Kris, ayah dua orang anak yang duduk di sekolah dasar di Jakarta Barat mengaku tidak bisa membayangkan seperti apa pelaksanaan "normal baru" di sekolah ketika vaksin Covid-19 belum kunjung tersedia. Menurutnya, membuka kembali sekolah membutuhkan pekerjaan rumah besar. Protokolnya pun harus detail dan diterapkan secara ketat.
Berdasarkan pengalaman dia, anaknya susah sekali diajak untuk menjaga jarak dan belajar secara menyenangkan di tengah pandemi."Peran orang tua mendampingi belajar tidak bisa dihindari. Kami berharap, pemerintah ikut turun tangan, seperti melakukan penyesuaian kurikulum dan peningkatan kemampuan guru agar pembelajaran jarak jauh (PJJ) berjalan optimal," ujarnya, Rabu (3/6/2020) di Jakarta.
Belum ada jaminan apapun dari pemerintah bahwa sekolah aman bagi anak-anak.
Sari, ibu seorang siswa SMP di Jakarta Timur mengatakan, sebagai orang tua, dirinya belum yakin kalau anak-anak bisa aman dari Covid-19 saat di luar rumah. Menurutnya belum ada jaminan apapun dari pemerintah bahwa sekolah aman bagi anak-anak.
"Jadi, selama pemerintah belum memberikan jaminan keamanan dan masih banyak jumlah kasus positif Covid-19, saya tetap tidak setuju sekolah dibuka kembali," kata dia.
Sari lebih setuju agar PJJ daring terus dilanjutkan. Menurutnya, anak lebih baik tetap di rumah sehingga mudah diawasi daripada pergi ke sekolah dan tidak bisa mengontrol pembatasan jarak.

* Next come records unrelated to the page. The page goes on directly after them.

Lemma wrong_password_fails_witness :
  "pw" <> "pW"
  /\ exists e wrapped salt_ calls4,
       @import Sample.C Toy.exported (Some "pW")
               (state_after Sample.exporting)
       = (Err e, state_after Sample.exporting, calls4)
       /\ Toy.decode (Rec.k Toy.exported) = Ok wrapped
       /\ Toy.decode (Rec.s Toy.exported) = Ok salt_
       /\ Toy.unwrap "pW" wrapped salt_ = Err e
       /\ @EvUnwrap Sample.C "pW" wrapped salt_ ∈ calls4.
Proof.
  assert (Hne : "pw" <> "pW") by discriminate.
  split; [exact Hne|].
  refine (@wrong_password_fails Sample.C ToyLaws.hex_inverse_holds
            ToyLaws.key_attributes_hold ToyLaws.spki_round_trip_holds
            ToyLaws.unwrap_fails_closed_holds "pw" "pW"
            (Toy.start Toy.forgetful) 0 (state_after Sample.generated)
            (calls_of Sample.generated) Toy.exported
            (state_after Sample.exporting) (calls_of Sample.exporting)
            (state_after Sample.exporting) Hne _ _);
    reflexivity.
Defined.



Lemma envelope_salt_witness :
  Sample.generated
    = (Ok 0, state_after Sample.generated, calls_of Sample.generated)
  /\ exists env,
       heap (state_after Sample.generated) !! 0 = Some env
       /\ length (salt env) = 16.
Proof.
  assert (Hg : Sample.generated
               = (Ok 0, state_after Sample.generated,
                  calls_of Sample.generated)) by reflexivity.
  split; [exact Hg|].
  exact (proj1 (@envelope_salt Sample.C ToyLaws.random_fills_holds) _ _ _ _ Hg).
Defined.

(** C9 as it is stated fails for [import]: the record that [export] makes
    of an envelope with a salt of one octet is imported, and the envelope
    that comes back has that salt of one octet. *)
Lemma import_short_salt :
  result_of (@export Sample.C 0 (Some "pw")
               (@mkState Sample.C Toy.forgetful [Sample.short_envelope]))
    = Ok Sample.short_record
  /\ result_of (@import Sample.C Sample.short_record (Some "pw")
                  (Toy.start Toy.forgetful))
     = Ok 0
  /\ heap (state_after (@import Sample.C Sample.short_record (Some "pw")
                          (Toy.start Toy.forgetful))) !! 0
     = Some Sample.short_envelope
  /\ length (salt Sample.short_envelope) <> 16.
Proof.
  split; [reflexivity|]. split; [reflexivity|]. split; [reflexivity|].
  simpl. lia.
Qed.

Lemma export_salt_stable_witness :
  heap (state_after Sample.generated) !! 0 = Some Toy.envelope
  /\ Sample.exporting
     = (Ok Toy.exported, state_after Sample.exporting,
        calls_of Sample.exporting)
  /\ Rec.s Toy.exported = Base16.encode (salt Toy.envelope)
  /\ Toy.decode (Rec.s Toy.exported) = Ok (salt Toy.envelope).
Proof.
  assert (Hl : heap (state_after Sample.generated) !! 0 = Some Toy.envelope)
    by reflexivity.
  assert (Hx : Sample.exporting
               = (Ok Toy.exported, state_after Sample.exporting,
                  calls_of Sample.exporting)) by reflexivity.
  split; [exact Hl|]. split; [exact Hx|].
  exact (@export_salt_stable Sample.C ToyLaws.hex_inverse_holds 0
           (Some "pw") (state_after Sample.generated) Toy.envelope
           Toy.exported _ _ Hl Hx).
Defined.

Lemma generate_policy_witness :
  Sample.generated
    = (Ok 0, state_after Sample.generated, calls_of Sample.generated)
  /\ calls_of Sample.generated
     = [EvGetRandomValues 16;
        EvGenerateKey
          (KeyGen.mk "RSA-OAEP" 4096 [x01; x00; x01] "SHA-256") true
          ["encrypt"; "decrypt"; "wrapKey"; "unwrapKey"]].
Proof.
  assert (Hg : Sample.generated
               = (Ok 0, state_after Sample.generated,
                  calls_of Sample.generated)) by reflexivity.
  split; [exact Hg|].
  exact (proj1 (@generate_policy Sample.C ToyLaws.random_fills_holds
                  ToyLaws.key_attributes_hold _ _ _ _ Hg)).
Defined.

Lemma public_key_usages_agree_witness :
  Sample.importing
    = (Ok 0, state_after Sample.importing, calls_of Sample.importing)
  /\ Sample.generated
     = (Ok 0, state_after Sample.generated, calls_of Sample.generated)
  /\ (exists imported spki,
        heap (state_after Sample.importing) !! 0 = Some imported
        /\ @EvImportKey Sample.C "spki" spki import_algorithm true
                        ["encrypt"; "wrapKey"]
           ∈ calls_of Sample.importing
        /\ Toy.importKey "spki" spki import_algorithm true
                         ["encrypt"; "wrapKey"]
           = Ok (publicKey imported)
        /\ Toy.usages (publicKey imported) = ["encrypt"; "wrapKey"])
  /\ (exists generated,
        heap (state_after Sample.generated) !! 0 = Some generated
        /\ Toy.usages (publicKey generated) = ["encrypt"; "wrapKey"]).
Proof.
  assert (Hi : Sample.importing
               = (Ok 0, state_after Sample.importing,
                  calls_of Sample.importing)) by reflexivity.
  assert (Hg : Sample.generated
               = (Ok 0, state_after Sample.generated,
                  calls_of Sample.generated)) by reflexivity.
  pose proof (@public_key_usages_agree Sample.C ToyLaws.key_attributes_hold)
    as (Himported & _ & Hgenerated & _).
  split; [exact Hi|]. split; [exact Hg|]. split.
  - exact (Himported _ _ _ _ _ _ Hi).
  - exact (Hgenerated _ _ _ _ Hg).
Defined.

Lemma key_handles_extractable_witness :
  (exists env,
     heap (state_after Sample.generated) !! 0 = Some env
     /\ Toy.extractable (privateKey env) = true
     /\ Toy.extractable (publicKey env) = true)
  /\ Toy.decode (Rec.s Toy.exported) = Ok (salt Toy.envelope)
  /\ Toy.decode (Rec.p Toy.exported) = Ok Sample.spki_octets
  /\ Toy.decode (Rec.k Toy.exported) = Ok Sample.wrapped_octets
  /\ Toy.unwrap "pw" Sample.wrapped_octets (salt Toy.envelope)
     = Ok (privateKey Toy.envelope)
  /\ Toy.importKey "spki" Sample.spki_octets import_algorithm true
                   import_usages
     = Ok (publicKey Toy.envelope)
  /\ exists l st' calls env,
       @import Sample.C Toy.exported (Some "pw") (Toy.start Toy.forgetful)
       = (Ok l, st', calls)
       /\ @EvImportKey Sample.C "spki" Sample.spki_octets import_algorithm
                       true import_usages ∈ calls
       /\ heap st' !! l = Some env
       /\ publicKey env = publicKey Toy.envelope
       /\ Toy.extractable (publicKey env) = true.
Proof.
  assert (Hg : Sample.generated
               = (Ok 0, state_after Sample.generated,
                  calls_of Sample.generated)) by reflexivity.
  assert (Hs : Toy.decode (Rec.s Toy.exported) = Ok (salt Toy.envelope))
    by reflexivity.
  assert (Hp : Toy.decode (Rec.p Toy.exported) = Ok Sample.spki_octets)
    by reflexivity.
  assert (Hk : Toy.decode (Rec.k Toy.exported) = Ok Sample.wrapped_octets)
    by reflexivity.
  assert (Hu : Toy.unwrap "pw" Sample.wrapped_octets (salt Toy.envelope)
               = Ok (privateKey Toy.envelope)) by reflexivity.
  assert (Hi : Toy.importKey "spki" Sample.spki_octets import_algorithm true
                 import_usages
               = Ok (publicKey Toy.envelope)) by reflexivity.
  pose proof (@key_handles_extractable Sample.C ToyLaws.key_attributes_hold)
    as (_ & _ & _ & Hgenerated & _ & _ & Himport).
  split; [exact (proj2 (Hgenerated _ _ _ _ Hg))|].
  do 5 (split; [assumption|]).
  exact (Himport Toy.exported (Some "pw") (Toy.start Toy.forgetful) "pw"
           _ _ _ _ _ eq_refl Hs Hp Hk Hu Hi).
Defined.

Lemma password_resolution_witness :
  Toy.recall Toy.forgetful = (Err Toy.PasswordUnavailable, Toy.forgetful)
  /\ @export Sample.C 0 None (Toy.holding Toy.forgetful)
     = (Err Toy.PasswordUnavailable, Toy.holding Toy.forgetful, [EvRecall])
  /\ @import Sample.C Toy.exported None (Toy.holding Toy.mindful)
     = after_recall (@import Sample.C Toy.exported (Some "hunter2")
                       (Toy.holding Toy.mindful))
  /\ Toy.wrap "pw" (privateKey Toy.envelope) (salt Toy.envelope)
              (Toy.mkWorld None 24 false)
     = (Ok Sample.wrapped_octets, Toy.mkWorld None 25 false)
  /\ @export Sample.C 0 (Some "pw") (Toy.holding (Toy.mkWorld None 24 false))
     = (Ok (Rec.mk (Base16.encode Sample.wrapped_octets)
                   (Base16.encode Sample.spki_octets)
                   (Base16.encode (salt Toy.envelope))),
        Toy.holding (Toy.mkWorld None 25 false),
        [@EvWrap Sample.C "pw" (privateKey Toy.envelope) (salt Toy.envelope);
         EvExportKey "spki" (publicKey Toy.envelope);
         EvEncode Sample.wrapped_octets; EvEncode Sample.spki_octets;
         EvEncode (salt Toy.envelope)])
  /\ @import Sample.C Toy.exported (Some "pw") (Toy.start Toy.forgetful)
     = (Ok 0, Toy.holding Toy.forgetful,
        [@EvDecode Sample.C (Rec.s Toy.exported);
         EvDecode (Rec.p Toy.exported); EvDecode (Rec.k Toy.exported);
         @EvUnwrap Sample.C "pw" Sample.wrapped_octets (salt Toy.envelope);
         EvImportKey "spki" Sample.spki_octets import_algorithm true
                     import_usages]).
Proof.
  assert (Hno : Toy.recall Toy.forgetful
                = (Err Toy.PasswordUnavailable, Toy.forgetful))
    by reflexivity.
  assert (Hyes : Toy.recall Toy.mindful = (Ok "hunter2", Toy.mindful))
    by reflexivity.
  assert (Hwrap : Toy.wrap "pw" (privateKey Toy.envelope)
                    (salt Toy.envelope) (Toy.mkWorld None 24 false)
                  = (Ok Sample.wrapped_octets, Toy.mkWorld None 25 false))
    by reflexivity.
  pose proof (@password_resolution Sample.C)
    as (_ & _ & _ & Hexport & _ & Himport & _ & Hrecalled & Hfails & _).
  split; [exact Hno|]. split; [|split; [|split; [exact Hwrap|split]]].
  - exact (Hfails 0 (Toy.holding Toy.forgetful) _ _ Hno).
  - exact (Hrecalled Toy.exported (Toy.holding Toy.mindful) _ _ Hyes).
  - exact (Hexport 0 "pw" (Toy.holding (Toy.mkWorld None 24 false))
             Toy.envelope Sample.wrapped_octets (Toy.mkWorld None 25 false)
             Sample.spki_octets eq_refl Hwrap eq_refl).
  - exact (Himport Toy.exported "pw" (Toy.start Toy.forgetful)
             (salt Toy.envelope) Sample.spki_octets Sample.wrapped_octets
             (privateKey Toy.envelope) (publicKey Toy.envelope)
             eq_refl eq_refl eq_refl eq_refl eq_refl).
Defined.

Lemma envelope_immutable_witness :
  heap (Toy.holding Toy.forgetful) !! 0 = Some Toy.envelope
  /\ heap (state_after (@export Sample.C 0 (Some "pw")
                          (Toy.holding Toy.forgetful)))
     = [Toy.envelope]
  /\ heap (state_after (@generate Sample.C (Toy.holding Toy.forgetful))) !! 0
     = Some Toy.envelope
  /\ heap (state_after (@import Sample.C Toy.exported (Some "pw")
                          (Toy.holding Toy.forgetful))) !! 0
     = Some Toy.envelope.
Proof.
  assert (Hl : heap (Toy.holding Toy.forgetful) !! 0 = Some Toy.envelope)
    by reflexivity.
  pose proof (@envelope_immutable Sample.C (Toy.holding Toy.forgetful))
    as (Hexport & Hgenerate & _ & Himport & _).
  split; [exact Hl|]. split; [exact (Hexport 0 (Some "pw"))|].
  split; [exact (Hgenerate 0 Toy.envelope Hl)|].
  exact (Himport Toy.exported (Some "pw") 0 Toy.envelope Hl).
Defined.

(** * Further properties of the three operations *)

Section Further.
Context {C : Collaborators}.

(** X1. What a successful [export] returns: [k] is the encoding of what
    [wrap] gave for the private key and the salt of the envelope under the
    password passed, [p] the encoding of the SPKI export of its public key,
    [s] the encoding of its salt; five calls are made, in this order, and
    the world changes only as [wrap] changes it. *)
Theorem export_record_fields this password st env record st' calls :
  heap st !! this = Some env ->
  export this (Some password) st = (Ok record, st', calls) ->
  exists wrapped spki,
    Password_wrap password (privateKey env) (salt env) (world st)
      = (Ok wrapped, world st')
    /\ subtle_exportKey "spki" (publicKey env) = Ok spki
    /\ record = Rec.mk (base16_encode wrapped) (base16_encode spki)
                       (base16_encode (salt env))
    /\ calls = [EvWrap password (privateKey env) (salt env);
                EvExportKey "spki" (publicKey env);
                EvEncode wrapped; EvEncode spki; EvEncode (salt env)].
Proof.
  intros Hthis. rewrite export_supplied, Hthis.
  destruct (Password_wrap _ _ _ _) as [[wrapped|e] w]; [|done].
  destruct (subtle_exportKey _ _) as [spki|e]; [|done].
  intros [= <- <- <-]. by exists wrapped, spki.
Qed.

(** X2. How [export] fails.  [wrap] and [exportKey] are both called before
    either is awaited.  When [wrap] rejects, [export] rejects with its
    reason and nothing is encoded, whatever [exportKey] did.  When [wrap]
    succeeds and [exportKey] rejects, [export] rejects with the reason of
    [exportKey], after the wrapped key has been encoded. *)
Theorem export_failure_order this password st env w :
  heap st !! this = Some env ->
  (forall e,
     Password_wrap password (privateKey env) (salt env) (world st)
       = (Err e, w) ->
     export this (Some password) st
     = (Err e, mkState w (heap st),
        [EvWrap password (privateKey env) (salt env);
         EvExportKey "spki" (publicKey env)]))
  /\ (forall wrapped e,
        Password_wrap password (privateKey env) (salt env) (world st)
          = (Ok wrapped, w) ->
        subtle_exportKey "spki" (publicKey env) = Err e ->
        export this (Some password) st
        = (Err e, mkState w (heap st),
           [EvWrap password (privateKey env) (salt env);
            EvExportKey "spki" (publicKey env); EvEncode wrapped])).
Proof.
  intros Hthis. split.
  - intros e Hwrap. by rewrite export_supplied, Hthis, Hwrap.
  - intros wrapped e Hwrap Hspki.
    by rewrite export_supplied, Hthis, Hwrap, Hspki.
Qed.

Ossy, ibu tiga orang anak di Jakarta Barat, berpendapat, anak mempunyai kerentanan berbeda dibanding orang dewasa. Dia berharap sekolah tetap ditutup sementara ini dan sebagai gantinya PJJ dilanjutkan dengan perbaikan, salah satunya dengan penguatan kapasitas guru untuk menyelenggarakan PJJ.
Nol kasus
Komisi Perlindungan Anak Indonesia (KPAI) menyarankan kepada Presiden Joko Widodo agar tidak membuka sekolah pada Juli ataupun September 2020. Pembukaan kembali sekolah boleh dilakukan dengan syarat suatu daerah nol kasus paling tidak selama sepuluh hari.
Sebagai jalan keluar, PJJ harus kembali diterapkan. Apabila sekolah mengalami keterbatasan anggaran untuk menyelenggarakan PJJ daring, pemerintah desa bisa ikut membantu.

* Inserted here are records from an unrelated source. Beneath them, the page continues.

(** * Stopwatch: elapsed-time accounting, display formatting, timer collection

    A shallow embedding of [app.py].  The three widget classes of the program
    ([TimeDisplay], [Stopwatch], [StopwatchApp]) become records and functions
    over them.

    Modelling conventions.
    - Python floats holding seconds are exact rationals ([Q]); the rounding
      error of binary floating point is left out.  Equality of durations is
      [==] ([Qeq]).
    - [monotonic()] is an explicit argument [now] of every method that reads
      the clock.
    - Textual's interval timer is a record with one flag; the callback of a
      paused timer does not run.
    - A DOM query is the list of the matching widgets in document order;
      [last] and [query_one] raise [NoMatches] when nothing matches. *)

From Stdlib Require Import QArith Qround Qabs Lqa ZArith Lia String Ascii Bool List.
Import ListNotations.
Open Scope Q_scope.

(** ** The refresh timer ([textual.timer.Timer]) *)

Record Timer := { active : bool }.

Definition pause (_ : Timer) : Timer := {| active := false |}.
Definition resume (_ : Timer) : Timer := {| active := true |}.

(** ** class TimeDisplay *)

Record TimeDisplay := {
  start_time : Q;
  time : Q;
  total : Q;
  update_timer : Timer
}.

(** Construction followed by [on_mount]: [start_time = reactive(monotonic)]
    takes the clock at creation, [time] and [total] start at [0.0], and the
    timer is created with [pause=True]. *)
Definition on_mount (now : Q) : TimeDisplay :=
  {| start_time := now; time := 0; total := 0;
     update_timer := {| active := false |} |}.

(** [self.time = self.total + (monotonic() - self.start_time)] *)
Definition update_time (now : Q) (self : TimeDisplay) : TimeDisplay :=
  {| start_time := start_time self;
     time := total self + (now - start_time self);
     total := total self;
     update_timer := update_timer self |}.

(** [self.start_time = monotonic(); self.update_timer.resume()] *)
Definition start (now : Q) (self : TimeDisplay) : TimeDisplay :=
  {| start_time := now;
     time := time self;
     total := total self;
     update_timer := resume (update_timer self) |}.

(** [self.update_timer.pause(); self.total += monotonic() - self.start_time;
    self.time = self.total] *)
Definition stop (now : Q) (self : TimeDisplay) : TimeDisplay :=
  let total' := total self + (now - start_time self) in
  {| start_time := start_time self;
     time := total';
     total := total';
     update_timer := pause (update_timer self) |}.

(** [self.total = 0; self.time = 0] *)
Definition reset (self : TimeDisplay) : TimeDisplay :=
  {| start_time := start_time self;
     time := 0;
     total := 0;
     update_timer := update_timer self |}.

(** One firing of the 1/60 s interval: the callback [update_time] runs
    unless the timer is paused. *)
Definition interval (now : Q) (self : TimeDisplay) : TimeDisplay :=
  if active (update_timer self) then update_time now self else self.

(** The elapsed value a refresh at instant [now] puts on display. *)
Definition current_elapsed (now : Q) (self : TimeDisplay) : Q :=
  time (interval now self).

Definition running (self : TimeDisplay) : bool := active (update_timer self).

(** Everything that can happen to a mounted [TimeDisplay]. *)
Inductive event := EStart | EStop | EReset | ETick.

Definition step (e : event) (now : Q) (self : TimeDisplay) : TimeDisplay :=
  match e with
  | EStart => start now self
  | EStop => stop now self
  | EReset => reset self
  | ETick => interval now self
  end.

(** States reached from a freshly mounted display by events whose clock
    readings never go back ([monotonic]).  The index is the reading of the
    last event. *)
Inductive reachable : Q -> TimeDisplay -> Prop :=
| reach_mount : forall t0, reachable t0 (on_mount t0)
| reach_step : forall c s e now,
    reachable c s -> c <= now -> reachable now (step e now s).

(** Replaying a log of timestamped events. *)
Fixpoint replay (log : list (event * Q)) (self : TimeDisplay) : TimeDisplay :=
  match log with
  | [] => self
  | (e, now) :: rest => replay rest (step e now self)
  end.

(** ** Number formatting: the [f] presentation type of [format] *)

Definition digit_char (d : Z) : ascii := ascii_of_nat (48 + Z.to_nat d).

(** Decimal digits of a non-negative integer, most significant first. *)
Fixpoint digits_fuel (fuel : nat) (n : Z) : list ascii :=
  match fuel with
  | O => [digit_char (n mod 10)]
  | S fuel' =>
      if (n <? 10)%Z then [digit_char n]
      else digits_fuel fuel' (n / 10) ++ [digit_char (n mod 10)]
  end.

Definition digits (n : Z) : list ascii := digits_fuel (Z.to_nat (Z.log2 n)) n.

(** Correct rounding of the exact value: ties go to the even neighbour. *)
Definition round_half_even (q : Q) : Z :=
  let f := Qfloor q in
  match Qcompare (q - inject_Z f) (1 # 2) with
  | Lt => f
  | Gt => (f + 1)%Z
  | Eq => if Z.even f then f else (f + 1)%Z
  end.

(** Zero fill without grouping: the digits are left-padded with ["0"] up to
    [min_width] characters. *)
Definition zfill (min_width : Z) (ds : list ascii) : list ascii :=
  repeat "0"%char (Z.to_nat (min_width - Z.of_nat (length ds))) ++ ds.

(** CPython's [_PyUnicode_InsertThousandsGrouping] with grouping [3, 3, ...]
    and separator [","].  It works from the least significant digit, so the
    digits come in and the characters go out in reverse order. *)
Fixpoint insert_thousands_grouping_rev (fuel : nat) (rds : list ascii)
    (min_width : Z) (use_separator : bool) : list ascii :=
  match fuel with
  | O => []
  | S fuel' =>
      let remaining := Z.of_nat (length rds) in
      let l := Z.min 3 (Z.max (Z.max remaining min_width) 1) in
      let n_zeros := Z.max 0 (l - remaining) in
      let n_chars := Z.max 0 (Z.min remaining l) in
      let out :=
        (if use_separator then [","%char] else [])
          ++ firstn (Z.to_nat n_chars) rds
          ++ repeat "0"%char (Z.to_nat n_zeros) in
      let rds' := skipn (Z.to_nat n_chars) rds in
      let min_width' := (min_width - l)%Z in
      if (Z.of_nat (length rds') <=? 0)%Z && (min_width' <=? 0)%Z then out
      else out ++ insert_thousands_grouping_rev fuel' rds' (min_width' - 1) true
  end.

Definition insert_thousands_grouping (ds : list ascii) (min_width : Z)
  : list ascii :=
  rev (insert_thousands_grouping_rev
         (S (length ds + Z.to_nat min_width)) (rev ds) min_width false).

(** [format(x, "0{width}[,].{precision}f")]: sign, integer digits zero-filled
    (and grouped when [comma]) up to the width left by the other parts, then
    the decimal point and [precision] decimals. *)
Definition format_float (width : Z) (comma : bool) (precision : nat) (x : Q)
  : string :=
  let scale := (10 ^ Z.of_nat precision)%Z in
  let n := round_half_even (Qabs x * inject_Z scale) in
  let int_digits := digits (n / scale) in
  let remainder :=
    match precision with
    | O => []
    | S _ => "."%char :: zfill (Z.of_nat precision) (digits (n mod scale))
    end in
  let sign := if Qle_bool 0 x then [] else ["-"%char] in
  let min_width :=
    (width - Z.of_nat (length sign) - Z.of_nat (length remainder))%Z in
  let int_part :=
    if comma then insert_thousands_grouping int_digits min_width
    else zfill min_width int_digits in
  string_of_list_ascii (sign ++ int_part ++ remainder).

(** Python's [divmod] for a positive divisor: floor quotient and remainder. *)
Definition divmod (x y : Q) : Q * Q :=
  let q := inject_Z (Qfloor (x / y)) in (q, x - q * y).

(** [watch_time]: the text handed to [self.update],
    [f"{hours:02,.0f}:{minutes:02.0f}:{seconds:05.2f}"]. *)
Definition watch_time (time : Q) : string :=
  let '(minutes, seconds) := divmod time 60 in
  let '(hours, minutes) := divmod minutes 60 in
  (format_float 2 true 0 hours ++ ":"
     ++ format_float 2 false 0 minutes ++ ":"
     ++ format_float 5 false 2 seconds)%string.

(** ** class Stopwatch *)

(** A stopwatch owns one [TimeDisplay]; [started] is the CSS class that
    [add_class]/[remove_class] toggle. *)
Record Stopwatch := {
  time_display : TimeDisplay;
  started : bool
}.

(** [Stopwatch()] once composed and mounted at clock reading [now]. *)
Definition new_Stopwatch (now : Q) : Stopwatch :=
  {| time_display := on_mount now; started := false |}.

(** [on_button_pressed]: dispatch on the id of the pressed button. *)
Definition on_button_pressed (button_id : string) (now : Q) (self : Stopwatch)
  : Stopwatch :=
  if String.eqb button_id "start" then
    {| time_display := start now (time_display self); started := true |}
  else if String.eqb button_id "stop" then
    {| time_display := stop now (time_display self); started := false |}
  else if String.eqb button_id "reset" then
    {| time_display := reset (time_display self); started := started self |}
  else self.

(** ** class StopwatchApp *)

(** The app's state: the dark-mode flag and the children of the [#timers]
    container in document order. *)
Record StopwatchApp := {
  dark : bool;
  timers : list Stopwatch
}.

(** What a DOM call can raise. *)
Inductive exn := NoMatches.

Inductive result (A : Type) :=
| Ok (a : A)
| Raise (e : exn).
Arguments Ok {A} a.
Arguments Raise {A} e.

Definition bind {A B : Type} (r : result A) (k : A -> result B) : result B :=
  match r with
  | Ok a => k a
  | Raise e => Raise e
  end.

(** [self.query("Stopwatch")]: the matching widgets, each with its position
    under [#timers], which stands for the widget's identity. *)
Definition query_Stopwatch (self : StopwatchApp) : list (nat * Stopwatch) :=
  combine (seq 0 (length (timers self))) (timers self).

(** [DOMQuery.last()] raises [NoMatches] on an empty query. *)
Definition last {A : Type} (q : list A) : result A :=
  match rev q with
  | [] => Raise NoMatches
  | w :: _ => Ok w
  end.

(** [widget.remove()] for the widget at position [i]. *)
Definition remove (i : nat) (self : StopwatchApp) : StopwatchApp :=
  {| dark := dark self;
     timers := firstn i (timers self) ++ skipn (S i) (timers self) |}.

(** [DOMQuery.remove()]: every widget of the query leaves the DOM.  The query
    is applied from its end so that positions stay valid. *)
Definition remove_all (q : list (nat * Stopwatch)) (self : StopwatchApp)
  : StopwatchApp :=
  fold_right (fun w app => remove (fst w) app) self q.

(** [compose]: header, footer and a container holding one stopwatch.  The
    app starts in Textual's default dark mode. *)
Definition compose (now : Q) : StopwatchApp :=
  {| dark := true; timers := [new_Stopwatch now] |}.

(** [action_add_stopwatch]: mount a new stopwatch at the end of [#timers]. *)
Definition action_add_stopwatch (now : Q) (self : StopwatchApp)
  : result StopwatchApp :=
  let new_stopwatch := new_Stopwatch now in
  Ok {| dark := dark self; timers := timers self ++ [new_stopwatch] |}.

(** [action_remove_all_stopwatches] *)
Definition action_remove_all_stopwatches (self : StopwatchApp)
  : result StopwatchApp :=
  let timers := query_Stopwatch self in
  Ok (remove_all timers self).

(** [action_remove_stopwatch]: [if timers: timers.last().remove()] *)
Definition action_remove_stopwatch (self : StopwatchApp)
  : result StopwatchApp :=
  let timers := query_Stopwatch self in
  match timers with
  | [] => Ok self
  | _ :: _ => bind (last timers) (fun w => Ok (remove (fst w) self))
  end.

(** [action_reset_all_stopwatches]: [reset] the display of every stopwatch. *)
Definition action_reset_all_stopwatches (self : StopwatchApp)
  : result StopwatchApp :=
  Ok {| dark := dark self;
        timers :=
          map (fun timer =>
                 {| time_display := reset (time_display timer);
                    started := started timer |})
              (timers self) |}.

(** [action_toggle_dark] *)
Definition action_toggle_dark (self : StopwatchApp) : result StopwatchApp :=
  Ok {| dark := negb (dark self); timers := timers self |}.

(** The key bindings that act on the collection. *)
Inductive action :=
| add_stopwatch (now : Q)
| remove_all_stopwatches
| remove_stopwatch
| reset_all_stopwatches
| toggle_dark.

Definition run_action (a : action) (self : StopwatchApp)
  : result StopwatchApp :=
  match a with
  | add_stopwatch now => action_add_stopwatch now self
  | remove_all_stopwatches => action_remove_all_stopwatches self
  | remove_stopwatch => action_remove_stopwatch self
  | reset_all_stopwatches => action_reset_all_stopwatches self
  | toggle_dark => action_toggle_dark self
  end.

"Kami berharap dana desa dapat dipakai untuk membantu pelaksanaan PJJ. Kepala desa bisa menyediakan sarana akses internet sehingga siswa kurang mampu tetap bisa belajar," kata Komisioner KPAI Retno Listyarti.
Menurut Retno, berdasarkan survei singkat 32 jam di media sosial 26-28 Mei 2020, dari 196.546 orang tua murid yang berpartisipasi, 66 persen di antaranya tidak setuju sekolah kembali dibuka. Alasan mereka adalah kasus Covid-19 masih tinggi sehingga anak rawan tertular dalam perjalanan menuju sekolah. Mereka juga mencemaskan fasilitas kebersihan di sekolah yang masih terbatas.
Delapan pimpinan organisasi kemasyarakatan keagamaan saat bertemu dengan Presiden Joko Widodo di Istana Merdeka, Jakarta, Selasa (2/6) mengusulkan agar tatanan normal baru diterapkan secara bertahap. "Semua sepakat agar normal baru diberlakukan secara bertahap, khususnya dalam bidang pendidikan,” kata Sekretaris Umum Pimpinan Pusat Muhammadiyah Abdul Mu’ti.
Ketua Ikatan Dokter Anak Indonesia Aman Bhakti Pulungan mengatakan, pengawasan pada anak yang masih sulit dilakukan untuk mencegah Covid-19 seharusnya menjadi pertimbangan tidak membuka sekolah dalam waktu dekat. Menurut catatan Kementerian Kesehatan hingga 30 Mei 2020 terdapat 1.851 kasus Covid-19 pada anak usia kurang dari 18 tahun.